The post you quoted was one of the best "edger" limitation explanations that I have ever seen except for candletrader and Damir. Four major points in this thread have been made to lay the ground workfor really making money. If an edge trader can grasp any one of them (they do not grasp any it turns out) then the wheel of the four (like the Indian corn color wheel-- white blue yellow and red.) can be entered at any point and then through iterative refinement all four can provide the transition form "edge" to getting an approach that continually extracts the potential all day long. here is a brief example. What if Damir learned about the market volatility. what if he learned that he leaves more on the table than he takes off. what if he learned to exit on market turns. what if he when from being stopped out on a turn to taking the other side of the volatility. If you do intraday turns on the market turns; you can do it "inside the turn or "outside" the turn of the market. The change inthe radius of the turn is the bar (market volatility) width. right now Damir makes less than the bar width on a trade. I am suggesting propping him up a little and getting him to make some money. He is an edger whose fortunes come and go as his Edge disappears and reappears. In about five steps we could get him to take twice the volatility on each of his linking trades. he undertrades the market now getting less than a normal 15 min bar witdth per trade. "Noise trading". we could add successively all the over lays on his method and "fix" him in no time flat. here are the four: 1. Reflexitity (connect everthing together), 2. PT theory (use case A and Case B together), 3. Spectrum: Edge is a ceiling of 1 point a day long term average going to the market's potential (multiples of H/L daily). (start anywhere), and 4. Migration or grasshopper (get to micro(mig) from macro(grass)).

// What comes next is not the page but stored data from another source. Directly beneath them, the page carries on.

(** Moving the high-water mark forward keeps the membership bits of the blocks
    that stay in the ring and clears the ones that enter it. *)
Lemma advance_bits c st t1 t :
  window_rel c st → st.1 < t1 <= REJECT_AFTER_MESSAGES →
  0 <= t → t1 / 64 - 127 <= t / 64 <= t1 / 64 →
  bt_bit (clear_words (Z.to_nat (Z.min (u64 (t1 / 64 - st.1 / 64)) nwords)) (st.1 / 64)
            (backtrack c)) t = bool_decide (t - 1 ∈ st.2).
Proof.
  intros R Ht1 Ht Hb. pose proof (wr_range _ _ R) as Hr. pose proof (wr_len _ _ R) as Hl.
  assert (0 <= st.1 / 64 <= t1 / 64) by (split; [apply Z.div_pos|apply Z.div_le_mono]; lia).
  assert (t1 / 64 < 2 ^ 60) by (limits; apply Z.div_lt_upper_bound; lia).
  change nwords with 128. rewrite (wrap_id 64) by (split; lia).
  set (top := Z.min (t1 / 64 - st.1 / 64) 128).
  assert (0 <= top <= 128) as Htop by lia.
  pose proof (Z.mod_pos_bound (t / 64) 128).
  destruct (decide (t / 64 <= st.1 / 64)) as [Hold|Hnew].
  - rewrite <- (wr_bits _ _ R) by lia. unfold bt_bit. f_equal.
    apply clear_words_miss; [lia|lia|done|lia|].
    intros i Hi E. rewrite Z2Nat.id in Hi by lia.
    Z.to_euclidean_division_equations; lia.
  - rewrite bool_decide_false.
    + unfold bt_bit. rewrite (clear_words_hit _ _ _ _ ((t / 64 - st.1 / 64 - 1) mod 128 + 1));
        [apply Z.bits_0|lia|lia|done| |].
      * rewrite Z2Nat.id by lia. Z.to_euclidean_division_equations; lia.
      * Z.to_euclidean_division_equations; lia.
    + intros Hin. apply (wr_seen _ _ R) in Hin.
      apply Hnew, Z.div_le_mono; lia.
Qed.

(** The common tail of [counter_validate]: test and set the bit of [t1] in a
    ring that already satisfies the relation for the mark [h1]. *)
Lemma set_bit_rel bt seen h1 t1 :
  length bt = 128%nat → 0 < t1 <= h1 → h1 <= REJECT_AFTER_MESSAGES →
  h1 <= COUNTER_WINDOW_SIZE + t1 →
  (∀ n, n ∈ seen → 0 <= n < h1) →
  (∀ t, 0 <= t → h1 / 64 - 127 <= t / 64 <= h1 / 64 → bt_bit bt t = bool_decide (t - 1 ∈ seen)) →
  let r := test_and_set_bit (t1 mod 64) (Z.to_nat ((t1 / 64) mod 128)) bt in
  r.1 = bool_decide (t1 - 1 ∈ seen) ∧
  window_rel (mk_noise_replay_counter h1 r.2) (h1, {[t1 - 1]} ∪ seen).
Proof.
  intros Hl Ht Hh Hw Hseen Hbits. cbn [test_and_set_bit fst snd].
  assert (h1 / 64 - 127 <= t1 / 64 <= h1 / 64) as Hblk.
  { limits. split; [|apply Z.div_le_mono; lia].
    assert (h1 / 64 <= (t1 + 127 * 64) / 64) by (apply Z.div_le_mono; lia).
    rewrite Z.div_add in * by lia. lia. }
  split; [by apply Hbits; lia|].
  split; cbn [counter backtrack fst snd].
  - done.
  - lia.
  - by rewrite length_insert.
  - intros n [->%elem_of_singleton|Hn]%elem_of_union; [lia|by apply Hseen].
  - intros t H0 Hb. rewrite bt_bit_set by lia. rewrite Hbits by lia.
    repeat case_bool_decide; simpl; try done; set_solver by lia.
Qed.

(** One call: the answer is the specification's and the relation is kept. *)
Lemma counter_validate_step c st n :
  window_rel c st → fits 64 n →
  (counter_validate c n).2 = (window_step st n).2 ∧
  window_rel (counter_validate c n).1 (window_step st n).1.
Proof.
  intros R Hn. pose proof (wr_range _ _ R) as Hr. destruct st as [h seen]. cbn [fst snd] in *.
  unfold counter_validate, window_step, window_accepts. rewrite (wr_high _ _ R). cbn [fst].
  rewrite (proj2 (Z.leb_gt (REJECT_AFTER_MESSAGES + 1) h)) by lia. cbn [orb].
  destruct (Z.leb_spec REJECT_AFTER_MESSAGES n) as [Hbig|Hsmall].
  { rewrite (proj2 (Z.ltb_ge _ _)) by lia. done. }
  rewrite (proj2 (Z.ltb_lt n _)) by lia. cbn [andb].
  unfold fits in Hn.
  rewrite (wrap_id 64 (n + 1)) by (limits; split; lia).
  rewrite (wrap_id 64 (COUNTER_WINDOW_SIZE + (n + 1))) by (limits; split; lia).
  destruct (Z.ltb_spec (COUNTER_WINDOW_SIZE + (n + 1)) h) as [Hout|Hin].
  { rewrite (proj2 (Z.leb_gt h _)) by lia. done. }
  rewrite (proj2 (Z.leb_le h _)) by lia. cbn [andb].
  rewrite shiftr_6, shiftr_6, land_127, land_63.
  set (c1 := if h <? n + 1 then _ else c).
  assert (counter c1 = Z.max h (n + 1) ∧ length (backtrack c1) = 128%nat ∧
    ∀ t, 0 <= t → Z.max h (n + 1) / 64 - 127 <= t / 64 <= Z.max h (n + 1) / 64 →
      bt_bit (backtrack c1) t = bool_decide (t - 1 ∈ seen)) as (Hc1 & Hl1 & Hb1).
  { subst c1. destruct (Z.ltb_spec h (n + 1)) as [Hadv|Hnadv]; cbn [counter backtrack].
    - rewrite Z.max_r by lia. rewrite length_clear_words. split_and!; [done|apply (wr_len _ _ R)|].
      intros t H0 Hb. by apply (advance_bits c (h, seen) (n + 1) t R); [cbn; lia|..].
    - rewrite Z.max_l by lia. split_and!; [apply (wr_high _ _ R)|apply (wr_len _ _ R)|].
      apply (wr_bits _ _ R). }
  destruct (set_bit_rel (backtrack c1) seen (Z.max h (n + 1)) (n + 1)) as [Hret Hrel];
    [done|lia|lia|limits; lia| |done|].
  { intros m Hm. apply (wr_seen _ _ R) in Hm. cbn in Hm. lia. }
  replace (n + 1 - 1) with n in * by lia.
  destruct (test_and_set_bit _ _ _) as [old bt]. cbn [fst snd] in *. subst old.
  rewrite <- bool_decide_not. rewrite Hc1.
  case_bool_decide as Hs; cbn [fst snd]; split; try done.
  apply (wr_seen _ _ R) in Hs as Hh. cbn in Hh.
  rewrite Z.max_l in Hrel |- * by lia.
  assert ({[n]} ∪ seen = seen) as Heq by (clear -Hs; set_solver). by rewrite Heq in Hrel.
Qed.

Lemma validate_all_refines c st ns :
  window_rel c st → Forall (fits 64) ns →
  (validate_all c ns).2 = (window_all st ns).2 ∧
  window_rel (validate_all c ns).1 (window_all st ns).1.
Proof.
  intros R Hns. revert c st R. induction Hns as [|n ns Hn Hns IH]; intros c st R; [done|].
  cbn [validate_all window_all].
  destruct (counter_validate_step c st n R Hn) as [Hr R'].
  destruct (counter_validate c n) as [c' r]. destruct (window_step st n) as [st' r'].
  cbn [fst snd] in *. subst r'. destruct (IH _ _ R') as [Hrs R''].
  destruct (validate_all c' ns), (window_all st' ns). cbn [fst snd] in *. by subst.
Qed.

Here an excel spread sheet for this for Aug03. There are about three beginner tune ups you can do to approach. 1. Look at the stop tightness. 2. Look at what to do when stopped out 3. Look at targeting of 30 points.
The place where stop tightness shows up is 2 days out of 12. See 6AUG03 and 18AUG03. So no matter whether you stop out loose or tight the same opportunity on the stop out is apparent. Only twice in 12 days do loose stops keep you in the trade. by considering what to do on a stop out the excel shows you have to reverse if you get stopped out on an opening bar bracket entry. When you do you get your money back. Look at the columns on the right to see the scenario.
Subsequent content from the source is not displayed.